Satu kepalan menghantam wajah sang Kakak, Ardan hanya diam. Meludah, membuang darah dari pecahan rahangnya.


"Kau itu tak lebih dari penggoda, kau itu lelaki hina! Kau bahkan masih menggoda iparmu, istriku! Padahal kau telah memiliki istri yang sempurna. Dasar penggoda!"


"Sekalipun aku tidak pernah menggoda istrimu. Aku hanya mengganggapnya ipar, dan dia pun sama."


"Siapa yang percaya? Apa kau pikir aku selugu itu? Aku bisa melihat bagaimana cara dia memandangmu, bagaimana dia berbicara padamu dan bagaimana sikapnya padamu! Itu, tidak pernah dia lakukan padaku! Apa kau tau? Brengs*k!"


Satu kepalan kembali menghantam wajah Ardan. Lelaki itu hanya diam, membiarkan Arfan terus meluapkan amarahnya.


"Kau tidak tau! Sekeras apa aku berjuang demi dia. Bisa-bisanya dia tertawa padamu, tapi dia selalu ketus padaku. Bagaimana bisa? Aku ini suaminya! Suaminya, Ardan!" Satu kepalan kembali akan menghantam wajah.


Kali ini Ardan menangkapnya, menarik tangan itu agar tubuh Arfan mendekat kepadanya.


"Kalau kamu memang suaminya, lakukan dia layaknya istrimu.
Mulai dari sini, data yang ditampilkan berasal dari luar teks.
(** X5. The letter and symbol rules are ASCII only: a password made of
    characters beyond ASCII (accented or non-Latin letters, for
    instance) satisfies none of the uppercase, lowercase and symbol
    rules, gets their three messages, scores at most 3 and is never
    "Strong". *)
Theorem non_ascii_password p :
  Forall (fun c => (128 <= c)%N) p ->
  let r := check_password_strength unicode_Nd p in
  Spec.contains Spec.is_uppercase p = false
  /\ Spec.contains Spec.is_lowercase p = false
  /\ Spec.contains Spec.is_symbol p = false
  /\ sublist [ "Add uppercase letter"; "Add lowercase letter";
               "Add special character" ]%string (feedback_of r)
  /\ score_of r <= 3
  /\ strength_of r <> "Strong"%string.
Proof.
  intros Hp. cbv zeta.
  assert (Spec.contains Spec.is_uppercase p = false) as Hu.
  { apply contains_none. eapply Forall_impl; [exact Hp|].
    intros c Hc. simpl in Hc. unfold Spec.is_uppercase.
    apply andb_false_iff. right. apply N.leb_gt. lia. }
  assert (Spec.contains Spec.is_lowercase p = false) as Hl.
  { apply contains_none. eapply Forall_impl; [exact Hp|].
    intros c Hc. simpl in Hc. unfold Spec.is_lowercase.
    apply andb_false_iff. right. apply N.leb_gt. lia. }
  assert (Spec.contains Spec.is_symbol p = false) as Hs.
  { apply contains_none. eapply Forall_impl; [exact Hp|].
    intros c Hc. simpl in Hc. unfold Spec.is_symbol, Spec.symbol_set.
    apply bool_decide_eq_false. rewrite !elem_of_cons, elem_of_nil. lia. }
  split_and!; [done | done | done | ..].
  all: rewrite check_password_strength_unfold;
    unfold score_of, feedback_of, strength_of, length_check,
      Spec.class_points, Spec.class_feedback, Spec.rules;
    cbn [foldr flat_map fst snd]; rewrite Hu, Hl, Hs;
    destruct (Z.leb_spec 12 (len p)); destruct (Z.leb_spec 8 (len p));
    destruct (Spec.contains (Spec.is_digit unicode_Nd) p);
    cbn [Spec.b2z app fst snd].
  all: first [ lia | by repeat constructor | by vm_compute ].
Qed.

End CheckerExtras.

Lemma non_ascii_password_witness :
  Forall (fun c => (128 <= c)%N) [201; 233; 1633]%N
  /\ let r := check_password_strength (fun c => (1632 <=? c)%N && (c <=? 1641)%N)
               [201; 233; 1633]%N in
     Spec.contains Spec.is_uppercase [201; 233; 1633]%N = false
     /\ Spec.contains Spec.is_lowercase [201; 233; 1633]%N = false
     /\ Spec.contains Spec.is_symbol [201; 233; 1633]%N = false
     /\ sublist [ "Add uppercase letter"; "Add lowercase letter";
                  "Add special character" ]%string (feedback_of r)
     /\ score_of r <= 3
     /\ strength_of r <> "Strong"%string.
Proof.
  assert (Forall (fun c => (128 <= c)%N) [201; 233; 1633]%N) as H
    by (repeat constructor; lia).
  split; [exact H|].
  apply (non_ascii_password (fun c => (1632 <=? c)%N && (c <=? 1641)%N) _ H).
Defined.

Lemma check_rearranged_witness :
  str "ab" ≡ₚ str "ba"
  /\ check_password_strength (fun _ => false) (str "ab")
     = check_password_strength (fun _ => false) (str "ba").
Proof.
  assert (str "ab" ≡ₚ str "ba") as H by apply perm_swap.
  split; [exact H | apply (check_rearranged (fun _ => false) _ _ H)].
Defined.

(** * Properties of the generator and of the page script *)

Import Session.

(** X6. The tier of a generated password is fixed by the requested
    length: from 8 to 11 characters the checker gives it score 5 and
    "Moderate", from 12 characters on score 6 and "Strong", in both cases
    without feedback. *)
Theorem generated_tier (unicode_Nd : char -> bool) (n : Z) (t : tape) :
  8 <= n ->
  exists pw t',
    generate_secure_password n t = Ok (pw, t')
    /\ check_password_strength unicode_Nd pw
       = if n <? 12 then (5, [], "Moderate"%string)
         else (6, [], "Strong"%string).
Proof.
  intros Hn.
  destruct (generate_meets_rules n t Hn)
    as (pw & t' & Hr & Hlen & Hu & Hl & Hd & Hs & _).
  apply (contains_ascii_digit unicode_Nd) in Hd.
  exists pw, t'. split; [done|].
  rewrite check_password_strength_unfold.
  unfold length_check, Spec.class_points, Spec.class_feedback, Spec.rules.
  cbn [foldr flat_map fst snd]. rewrite Hu, Hl, Hd, Hs, Hlen.
  destruct (Z.ltb_spec n 12); destruct (Z.leb_spec 12 n);
    destruct (Z.leb_spec 8 n); try lia; reflexivity.
Qed.

Lemma generated_tier_witness :
  8 <= 12
  /\ exists pw t',
       generate_secure_password 12 (fun i => (11 * i + 4)%nat) = Ok (pw, t')
       /\ check_password_strength (fun _ => false) pw
          = if 12 <? 12 then (5, [], "Moderate"%string)
            else (6, [], "Strong"%string).
Proof.
  split; [lia|].
  apply (generated_tier (fun _ => false) 12 (fun i => (11 * i + 4)%nat)). lia.
Defined.

(** ** Slices *)

Lemma slice_first_four {A} (x : list A) : slice x None (Some 4) = take 4 x.
Proof.
  unfold slice, slice_index. cbn [from_option].
  change (4 <? 0) with false. change (Z.to_nat 0) with 0%nat.
  cbv iota. rewrite drop_0.
  destruct (Z.le_gt_cases 4 (Z.of_nat (length x))) as [H|H].
  - replace (Z.to_nat (Z.min 4 (Z.of_nat (length x)) - 0)) with 4%nat by lia.
    done.
  - replace (Z.to_nat (Z.min 4 (Z.of_nat (length x)) - 0))
      with (length x) by lia.
    rewrite !firstn_all2; [done | lia | lia].
Qed.

Lemma slice_last_four {A} (x : list A) :
  slice x (Some (-4)) None = drop (length x - 4) x.
Proof.
  unfold slice, slice_index. cbn [from_option].
  change (-4 <? 0) with true. cbv iota.
  replace (Z.to_nat (Z.max (-4 + Z.of_nat (length x)) 0))
    with (length x - 4)%nat by lia.
  apply firstn_all2. rewrite length_drop. lia.
Qed.

(** X7. The side bar shows the last four characters of a recorded
    password. The shown part is the end of the password and has four
    characters, or all of them when the password has fewer; so a password
    of at most four characters is shown in full, and only such a one. *)
Theorem history_suffix_shown (pwd : pystr) :
  history_suffix pwd `suffix_of` pwd
  /\ length (history_suffix pwd) = Nat.min 4 (length pwd)
  /\ (history_suffix pwd = pwd <-> len pwd <= 4).
Proof.
  unfold history_suffix. rewrite slice_last_four.
  split_and!.
  - apply suffix_drop.
  - rewrite length_drop. lia.
  - unfold len. split.
    + intros Heq. apply (f_equal length) in Heq.
      rewrite length_drop in Heq. lia.
    + intros Hle. replace (length pwd - 4)%nat with 0%nat by lia. done.
Qed.

(** ** Session state *)

Lemma take_app_cons_take {A} (a : list A) (x : A) (h : list A) :
  (1 <= length a)%nat ->
  take 5 (a ++ x :: take 4 h) = take 5 (a ++ x :: h).
Proof.
  intros Ha. rewrite !take_app. f_equal.
  destruct (5 - length a)%nat as [|m] eqn:Hm; [done|].
  cbn [take]. f_equal. rewrite take_take. f_equal. lia.
Qed.

(** X8. Initialising the session creates the history (empty) and the
    input (the empty string) when they are missing, never changes a key
    that is already there, and changes nothing when run again. *)
Theorem init_session_keeps (ss : state) :
  (forall k v, ss !! k = Some v -> init_session ss !! k = Some v)
  /\ init_session ss !! "password_history"%string
     = Some (default (VList []) (ss !! "password_history"%string))
  /\ init_session ss !! "pwd_input"%string
     = Some (default (VStr []) (ss !! "pwd_input"%string))
  /\ (forall k, k <> "password_history"%string -> k <> "pwd_input"%string ->
      init_session ss !! k = ss !! k)
  /\ init_session (init_session ss) = init_session ss.
Proof.
  unfold init_session.
  destruct (ss !! "password_history"%string) as [vh|] eqn:Hh;
    destruct (ss !! "pwd_input"%string) as [vp|] eqn:Hp;
    simplify_map_eq; split_and!; intros; simplify_map_eq; try done.
  all: destruct (decide (k = "pwd_input"%string));
    destruct (decide (k = "password_history"%string)); by simplify_map_eq.
Qed.

(** X9. The callback of the button, for a stored length [n]: below 8 it
    raises the [ValueError] of the generator and the session state stays
    as it was; from 8 on it stores a generated password of [n]
    characters of the alphabet under [pwd_input] and changes no other
    key. *)
Theorem update_password_outcome (ss : state) (n : Z) (t : tape) :
  ss !! "gen_length"%string = Some (VInt n) ->
  (n < 8
   /\ update_password ss t
      = (Failed (Core (ValueError
                         "Password length should be at least 8 characters")) ss,
         t))
  \/ (8 <= n
      /\ exists pw t',
           update_password ss t
           = (Done tt (<["pwd_input"%string := VStr pw]> ss), t')
           /\ len pw = n
           /\ Forall (fun c => Spec.in_alphabet c = true) pw).
Proof.
  intros Hg. unfold update_password. rewrite Hg.
  destruct (Z.lt_ge_cases n 8) as [Hn|Hn].
  - left. split; [done|]. by rewrite (generate_short n t Hn).
  - right. split; [done|].
    destruct (generate_meets_rules n t Hn)
      as (pw & t' & Hr & Hlen & _ & _ & _ & _ & Hall).
    exists pw, t'. by rewrite Hr.
Qed.

Lemma update_password_outcome_witness :
  let ss : state := {[ "gen_length"%string := VInt 12 ]} in
  let t : tape := fun i => (3 * i)%nat in
  ss !! "gen_length"%string = Some (VInt 12)
  /\ ((12 < 8
       /\ update_password ss t
          = (Failed (Core (ValueError
                             "Password length should be at least 8 characters")) ss,
             t))
      \/ (8 <= 12
          /\ exists pw t',
               update_password ss t
               = (Done tt (<["pwd_input"%string := VStr pw]> ss), t')
               /\ len pw = 12
               /\ Forall (fun c => Spec.in_alphabet c = true) pw)).
Proof.
  cbv zeta.
  assert (({[ "gen_length"%string := VInt 12 ]} : state) !! "gen_length"%string
          = Some (VInt 12)) as H by reflexivity.
  split; [exact H|].
  apply (update_password_outcome _ 12 (fun i => (3 * i)%nat) H).
Defined.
Bukan hanya sebagai ibu dari anak-anakmu!" teriak Ardan.


"Kalau kau merasa dia kekasihmu, lakukan dia sebagai orang yang kau sayangi. Jangan hanya kau perlakukan sebagai orang yang kau butuhi!" Ardan mengempaskan kepalan tangan Arfan.


"Kalau kau memang mencintai dia, lakukan dia layaknya penghuni hatimu. Jangan hanya memperlakukan dia sebagai pengurus rumahmu!"


Kedua tangan kekar itu menepuk pipi sang adik lembut.


"Arfan, tidak pernahkah kau sadar selama ini? Kau memang punya orang yang dikasihi, tapi kau tidak punya tempat untuk kembali. Kau memang punya tempat untuk memberi, tapi kau tak pernah menyanyangi. Kau memang memiliki istri, keluarga dan anak-anakmu. Tapi kau lupa, bagaimana cara menghargai mereka."


Ardan menyentakkan bahu sang adik lembut.


"Pikirkanlah, cinta dan kasih itu butuh perbuatan, bukan hanya ucapan."